Déjà Vu™ offers a unique twist: It’s the only game I know of that gets harder the more it’s played. Players flip over cards with pictures of objects on them; the second time an object appears they scramble to grab it from the table. And we couldn’t leave out Fruit Punch™ (known in German as Halli Galli™), since it’s AMIGO’s top-selling game of all time with more than 11 million units in print.
The next gem from the archives was a classic game called Escape from the Hidden Castle™ (Hugo - das Schlossgespenst™, in Germany, and formerly known as Midnight Party™). Originally launched in 1989, it was one of the first games to feature, literally and figuratively, a phantom mover—a ghostly specter that moves at random, chasing guests around the castle until only one player escapes.
Our title with the most pre-orders is Haim Shafir’s Clack!™, in which players use magnetic discs to pick up other magnetic discs with matching colors and shapes. One of the world’s most successful inventors, with tens of millions of units sold, Shafir’s Connect the Thoughts™, Ring-a-Ding-Ding™, and Cake Off!™ all feature simple gameplay that challenges kids’ brains . . . and fingers.
To finish things off we added two children’s games with astonishing value: Engine, Engine No. 9™ features 12 toy trains and a two-layer board that moves on every turn, while Duck-a-Roo!™ includes 4 large plastic duckies and an elegant memory-based gameplay mechanism. Both of these games have suggested retails of $19.99.
With Saboteur in the middle of it all, the AMIGO product line launches in mid-August.

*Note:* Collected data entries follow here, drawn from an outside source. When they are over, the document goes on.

(** A write keeps the ids below the counter, never lowers the counter, and
    puts no id into the table that is not above the counter of before. *)
Lemma store_write_ids c c' :
  store_write c c' → ids_bounded c →
  ids_bounded c' ∧ sqlite_sequence c ≤ sqlite_sequence c' ∧
  ∀ i, i ∈ ids (ideas_table c') → i ∈ ids (ideas_table c) ∨ sqlite_sequence c < i.
Proof.
  unfold ids_bounded.
  intros Hw Hb. destruct Hw as [|t n d|r Hr|r Hr|r t n Hr|rl Hrl].
  - split_and!; [done|lia|by left].
  - pose proof (next_rowid_above c) as Hnext.
    unfold add_idea. cbn [ideas_table sqlite_sequence]. unfold ids.
    rewrite map_app. simpl. split_and!; [|lia|].
    + apply Forall_app. split; [|by repeat constructor].
      eapply Forall_impl; [exact Hb|]. simpl. lia.
    + intros i Hi. apply elem_of_app in Hi as [Hi|Hi]; [by left|].
      apply list_elem_of_singleton in Hi as ->. by right.
  - unfold delete_idea. cbn [ideas_table sqlite_sequence].
    assert (∀ i, i ∈ ids (filter (λ r0, idea_id r0 ≠ idea_id r) (ideas_table c))
                 → i ∈ ids (ideas_table c)) as Hsub.
    { intros i Hi. unfold ids in *.
      apply list_elem_of_In, in_map_iff in Hi as (x & <- & Hx).
      apply list_elem_of_In, list_elem_of_filter in Hx as [_ Hx].
      apply list_elem_of_In, in_map, list_elem_of_In, Hx. }
    split_and!; [|lia|by left; apply Hsub].
    rewrite Forall_forall in Hb |- *. intros i Hi. by apply Hb, Hsub.
  - unfold toggle_idea_archived. cbn [ideas_table sqlite_sequence].
    rewrite sql_update_ids by done. split_and!; [done|lia|by left].
  - unfold update_idea_info. cbn [ideas_table sqlite_sequence].
    rewrite sql_update_ids by done. split_and!; [done|lia|by left].
  - destruct (update_idea_order_frame_ids c rl) as [-> ->].
    split_and!; [done|lia|by left].
Qed.

Lemma main_loop_ids evs : ∀ st st',
  ids_bounded (db st) → coherent st → main_loop evs st = Some st' →
  ids_bounded (db st') ∧ sqlite_sequence (db st) ≤ sqlite_sequence (db st') ∧
  ∀ i, i ∈ ids (ideas_table (db st')) →
       i ∈ ids (ideas_table (db st)) ∨ sqlite_sequence (db st) < i.
Proof.
  induction evs as [|ev evs IH]; intros st st' Hb Hco Hrun; simplify_eq/=.
  { split_and!; [done|lia|by left]. }
  pose proof (loop_body_cases ev st Hco) as Hstep.
  destruct (loop_body ev st) as [st1 fl| | |]; [|done..].
  destruct Hstep as [Hco1 Hw].
  destruct (store_write_ids _ _ Hw Hb) as (Hb1 & Hseq1 & Hids1).
  destruct (IH st1 st' Hb1 Hco1 Hrun) as (Hb' & Hseq' & Hids').
  split_and!; [done|lia|].
  intros i Hi. destruct (Hids' i Hi) as [Hi1|Hi1]; [|right; lia].
  destruct (Hids1 i Hi1); [by left|by right].
Qed.

(** X15: an id is handed out once.  Along every run of the loop, an id
    that the counter has passed and that is no longer in the table does
    not come back, and the counter never goes down. *)
Theorem ids_never_reused evs st st' i :
  ids_bounded (db st) → coherent st →
  main_loop evs st = Some st' →
  i ≤ sqlite_sequence (db st) → i ∉ ids (ideas_table (db st)) →
  (i ∉ ids (ideas_table (db st'))) ∧
  sqlite_sequence (db st) ≤ sqlite_sequence (db st') ∧
  ids_bounded (db st').
Proof.
  intros Hb Hco Hrun Hi Hnin.
  destruct (main_loop_ids evs st st' Hb Hco Hrun) as (Hb' & Hseq & Hids).
  split_and!; [|done..].
  intros Hin. destruct (Hids i Hin); [done|lia].
Qed.

Lemma ids_never_reused_witness :
  (2 ∉ ids (ideas_table (db st_ac_d))) ∧
  sqlite_sequence (db (initial_state (delete_idea db_abc 2)))
    ≤ sqlite_sequence (db st_ac_d) ∧
  ids_bounded (db st_ac_d).
Proof.
  apply (ids_never_reused [add_D] (initial_state (delete_idea db_abc 2)) st_ac_d 2).
  - unfold ids_bounded. repeat constructor; vm_compute; discriminate.
  - exact I.
  - reflexivity.
  - vm_compute. discriminate.
  - apply (bool_decide_unpack _). exact I.
Defined.

(** * Keys while an idea is moved *)

(** X16: while an idea is being moved, the keys that add, delete, archive,
    edit or re-sort do nothing: no dialog or prompt is opened, the store,
    the order and the list being reordered stay as they are. *)
Theorem moving_ignores_other_commands st0 st ev :
  moving_from st0 st →
  key ev = ord "o" ∨ key ev = ord "a" ∨ key ev = ord "d" ∨ key ev = ord "e"
  ∨ key ev = KEY_DC ∨ key ev = KEY_BACKSPACE ∨ key ev = 127 →
  ∃ st', loop_body ev st = Continue st' false ∧
         db st' = db st ∧ current_order st' = current_order st ∧
         moving_idea_index st' = moving_idea_index st ∧
         reorder_list st' = reorder_list st.
Proof.
  intros Hmv Hk.
  destruct (moving_from_inv _ _ Hmv) as (_ & Ho & m & rl & Hm & Hrl & _ & Hrange).
  destruct (moving_other_key ev st m rl Ho Hm Hrl Hrange)
    as (st' & Hstep & Hdb & Ho' & Hm' & Hrl').
  1-4: destruct Hk as [-> |[-> |[-> |[-> |[-> |[-> | ->]]]]]]; discriminate.
  exists st'. split_and!; congruence.
Qed.

Lemma moving_ignores_other_commands_witness :
  ∃ st', loop_body add_D st_bac = Continue st' false ∧
         db st' = db st_bac ∧ current_order st' = current_order st_bac ∧
         moving_idea_index st' = moving_idea_index st_bac ∧
         reorder_list st' = reorder_list st_bac.
Proof.
  apply (moving_ignores_other_commands st_abc st_bac add_D).
  - exact moving_abc_bac.
  - right. left. reflexivity.
Defined.

(** * The rows drawn *)

Lemma adjust_scroll_window v s off :
  1 ≤ v → adjust_scroll v s off ≤ s < adjust_scroll v s off + v.
Proof.
  intros Hv. unfold adjust_scroll.
  destruct (Z.ltb_spec s off); [lia|].
  destruct (Z.geb_spec s (off + v)); lia.
Qed.

Lemma adjust_scroll_nonneg v s off :
  0 ≤ s → 0 ≤ off → 1 ≤ v → 0 ≤ adjust_scroll v s off.
Proof.
  intros Hs Hoff Hv. unfold adjust_scroll.
  destruct (Z.ltb_spec s off); [lia|].
  destruct (Z.geb_spec s (off + v)); lia.
Qed.

(** X17: the view computed at the top of an iteration, for a list of [n]
    ideas on a terminal of [max_y] lines with room for at least one idea
    and a scroll offset that is not negative.  The rows drawn are rows of
    the list, at most [visible_ideas] of them; each is drawn, with its
    separator, above the line of the instructions; and when the list is
    not empty the selected idea is one of them. *)
Theorem drawn_rows_in_range max_y n (st : state) :
  let v := (max_y - 2) `div` 2 in
  let st' := refresh_view v n st in
  let drawn := drawn_range v n (scroll_offset st') in
  1 ≤ v → 0 ≤ n → 0 ≤ scroll_offset st →
  0 ≤ scroll_offset st' ∧
  0 ≤ current_selection st' ≤ Z.max 0 (n - 1) ∧
  len drawn ≤ v ∧
  (∀ idx, idx ∈ drawn →
          0 ≤ idx < n ∧
          0 ≤ row_of idx (scroll_offset st') ∧
          row_of idx (scroll_offset st') + 1 < max_y - 2) ∧
  (0 < n → current_selection st' ∈ drawn).
Proof.
  intros v st' drawn Hv Hn Hoff. unfold drawn, drawn_range, st', refresh_view, row_of.
  cbn [scroll_offset current_selection].
  set (sel := clamp_selection n (current_selection st)).
  set (off := adjust_scroll v sel (scroll_offset st)).
  pose proof (clamp_selection_range n (current_selection st) Hn) as Hsel. fold sel in Hsel.
  pose proof (adjust_scroll_window v sel (scroll_offset st) Hv) as Hwin. fold off in Hwin.
  assert (0 ≤ off) as Hoff' by (apply adjust_scroll_nonneg; lia).
  assert (2 * v ≤ max_y - 2) as Hrows.
  { unfold v. pose proof (Z.mul_div_le (max_y - 2) 2). lia. }
  clearbody off sel v. clear st' drawn.
  split_and!; try lia.
  - unfold len. rewrite length_seqZ. lia.
  - intros idx Hidx. apply elem_of_seqZ in Hidx. lia.
  - intros Hpos. apply elem_of_seqZ. lia.
Qed.

Lemma drawn_rows_in_range_witness :
  let v := (24 - 2) `div` 2 in
  let st' := refresh_view v 3 st_abc in
  let drawn := drawn_range v 3 (scroll_offset st') in
  0 ≤ scroll_offset st' ∧
  0 ≤ current_selection st' ≤ Z.max 0 (3 - 1) ∧
  len drawn ≤ v ∧
  (∀ idx, idx ∈ drawn →
          0 ≤ idx < 3 ∧
          0 ≤ row_of idx (scroll_offset st') ∧
          row_of idx (scroll_offset st') + 1 < 24 - 2) ∧
  (0 < 3 → current_selection st' ∈ drawn).
Proof.
  apply (drawn_rows_in_range 24 3 st_abc).
  - vm_compute. discriminate.
  - vm_compute. discriminate.
  - vm_compute. discriminate.
Defined.

(** * Moving an idea by several places *)

Lemma len_cons {A} (x : A) (l : list A) : len (x :: l) = len l + 1.
Proof. unfold len. simpl. lia. Qed.

Lemma swap_neighbours {A} (l1 : list A) a b l2 :
  py_swap (l1 ++ a :: b :: l2) (len l1 + 1) (len l1) = Some (l1 ++ b :: a :: l2) ∧
  py_swap (l1 ++ a :: b :: l2) (len l1) (len l1 + 1) = Some (l1 ++ b :: a :: l2).
Proof.
  pose proof (len_nonneg l1) as Hl1. pose proof (len_nonneg l2) as Hl2.
  assert (len (l1 ++ a :: b :: l2) = len l1 + len l2 + 2) as Hlen
    by (rewrite len_app, !len_cons; lia).
  assert (Z.to_nat (len l1) = length l1) as E0 by (unfold len; lia).
  assert (Z.to_nat (len l1 + 1) = (length l1 + 1)%nat) as E1 by (unfold len; lia).
  assert ((l1 ++ a :: b :: l2) !! length l1 = Some a) as La
    by (by rewrite list_lookup_middle).
  assert ((l1 ++ a :: b :: l2) !! (length l1 + 1)%nat = Some b) as Lb.
  { rewrite lookup_app_r by lia.
    by replace (length l1 + 1 - length l1)%nat with 1%nat by lia. }
  assert (∀ x y, <[length l1 := y]> (<[(length l1 + 1)%nat := x]> (l1 ++ a :: b :: l2))
                 = l1 ++ y :: x :: l2) as Hins1.
  { intros x y. rewrite (insert_app_r_alt l1) by lia.
    replace (length l1 + 1 - length l1)%nat with 1%nat by lia. simpl.
    rewrite (insert_app_r_alt l1) by lia.
    by replace (length l1 - length l1)%nat with 0%nat by lia. }
  assert (∀ x y, <[(length l1 + 1)%nat := y]> (<[length l1 := x]> (l1 ++ a :: b :: l2))
                 = l1 ++ x :: y :: l2) as Hins2.
  { intros x y. rewrite (insert_app_r_alt l1) by lia.
    replace (length l1 - length l1)%nat with 0%nat by lia. simpl.
    rewrite (insert_app_r_alt l1) by lia.
    by replace (length l1 + 1 - length l1)%nat with 1%nat by lia. }
  split.
  - destruct (py_swap_in_range (l1 ++ a :: b :: l2) (len l1 + 1) (len l1))
      as (x & y & Hy & Hx & ->); [lia..|].
    rewrite E0, E1 in *. rewrite Hins1. congruence.
  - destruct (py_swap_in_range (l1 ++ a :: b :: l2) (len l1) (len l1 + 1))
      as (x & y & Hy & Hx & ->); [lia..|].
    rewrite E0, E1 in *. rewrite Hins2. congruence.
Qed.

(** Arrow up with an idea being moved that is not the first one. *)
Lemma up_key_step ev st l1 a b l2 :
  moving_idea_index st = Some (len l1 + 1) →
  reorder_list st = Some (l1 ++ a :: b :: l2) →
  key ev = KEY_UP → 1 ≤ visible_of ev →
  ∃ off, loop_body ev st =
    Continue (State (db st) (current_order st) (len l1) (Some (len l1))
                    (Some (l1 ++ b :: a :: l2)) off) false.
Proof.
  intros Hm Hrl Hk Hv. unfold loop_body.
  destruct (Z.ltb_spec (visible_of ev) 1); [lia|].
  unfold shown_ideas. rewrite Hm, Hrl.
  rewrite (handle_key_moving _ _ _ _ (len l1 + 1)) by done.
  rewrite Hk. cbn [refresh_view db current_order scroll_offset].
  change (KEY_UP =? ord "q") with false. change (KEY_UP =? KEY_RESIZE) with false.
  change (KEY_UP =? KEY_UP) with true. cbn iota.
  pose proof (len_nonneg l1).
  destruct (Z.gtb_spec (len l1 + 1) 0); [|lia].
  replace (len l1 + 1 - 1) with (len l1) by lia.
  destruct (swap_neighbours l1 a b l2) as [-> _]. by eexists.
Qed.

(** Arrow down with an idea being moved that is not the last one. *)
Lemma down_key_step ev st l1 a b l2 :
  moving_idea_index st = Some (len l1) →
  reorder_list st = Some (l1 ++ a :: b :: l2) →
  key ev = KEY_DOWN → 1 ≤ visible_of ev →
  ∃ off, loop_body ev st =
    Continue (State (db st) (current_order st) (len l1 + 1) (Some (len l1 + 1))
                    (Some (l1 ++ b :: a :: l2)) off) false.
Proof.
  intros Hm Hrl Hk Hv. unfold loop_body.
  destruct (Z.ltb_spec (visible_of ev) 1); [lia|].
  unfold shown_ideas. rewrite Hm, Hrl.
  rewrite (handle_key_moving _ _ _ _ (len l1)) by done.
  rewrite Hk. cbn [refresh_view db current_order scroll_offset].
  change (KEY_DOWN =? ord "q") with false. change (KEY_DOWN =? KEY_RESIZE) with false.
  change (KEY_DOWN =? KEY_UP) with false. change (KEY_DOWN =? KEY_DOWN) with true.
  cbn iota.
  pose proof (len_nonneg l1). pose proof (len_nonneg l2).
  destruct (Z.ltb_spec (len l1) (len (l1 ++ a :: b :: l2) - 1)) as [_|Hge].
  2:{ rewrite len_app, !len_cons in Hge. lia. }
  destruct (swap_neighbours l1 a b l2) as [_ ->]. by eexists.
Qed.

(** [k] arrows up take the idea being moved over the [k] ideas before
    it. *)
Lemma ups_rotate mid : ∀ evs st l1 x l2,
  moving_idea_index st = Some (len l1 + len mid) →
  reorder_list st = Some (l1 ++ mid ++ x :: l2) →
  Forall (λ ev, key ev = KEY_UP ∧ 1 ≤ visible_of ev) evs →
  length evs = length mid →
  ∃ st', main_loop evs st = Some st' ∧
         reorder_list st' = Some (l1 ++ x :: mid ++ l2) ∧
         moving_idea_index st' = Some (len l1) ∧
         db st' = db st ∧ current_order st' = current_order st.
Proof.
  induction mid as [|y mid IH] using rev_ind; intros evs st l1 x l2 Hm Hrl Hevs Hlen.
  - destruct evs; [|done]. exists st. split_and!; try done.
    rewrite Hm. f_equal. unfold len at 2. simpl. lia.
  - rewrite length_app in Hlen. simpl in Hlen.
    destruct evs as [|ev evs]; [simpl in Hlen; lia|].
    apply Forall_cons in Hevs as [[Hk Hv] Hevs].
    rewrite <- app_assoc in Hrl. simpl in Hrl. rewrite app_assoc in Hrl.
    destruct (up_key_step ev st (l1 ++ mid) y x l2) as [off Hstep]; try done.
    { rewrite Hm. f_equal. rewrite len_snoc, len_app. lia. }
    cbn [main_loop]. rewrite Hstep.
    destruct (IH evs (State (db st) (current_order st) (len (l1 ++ mid))
                            (Some (len (l1 ++ mid)))
                            (Some ((l1 ++ mid) ++ x :: y :: l2)) off) l1 x (y :: l2))
      as (st' & Hrun & Hrl' & Hm' & Hdb' & Ho').
    + cbn. by rewrite len_app.
    + cbn. by rewrite <- app_assoc.
    + done.
    + simpl in Hlen. lia.
    + exists st'. split_and!; try done.
      rewrite Hrl'. do 2 f_equal. by rewrite <- app_assoc.
Qed.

Jeff Pinsker has invented more than 150 games that have sold more than 38 million units at retail. His inventing career started at the age of 9, when his mother bought him a board game that was missing its instructions and he had to invent rules—he made up a different rule set every day for a week. Since then, he’s held top management roles at Spin Master’s Cardinal division, Pressman Toy, Klutz, University Games, Infinitoy, and currently, AMIGO Games.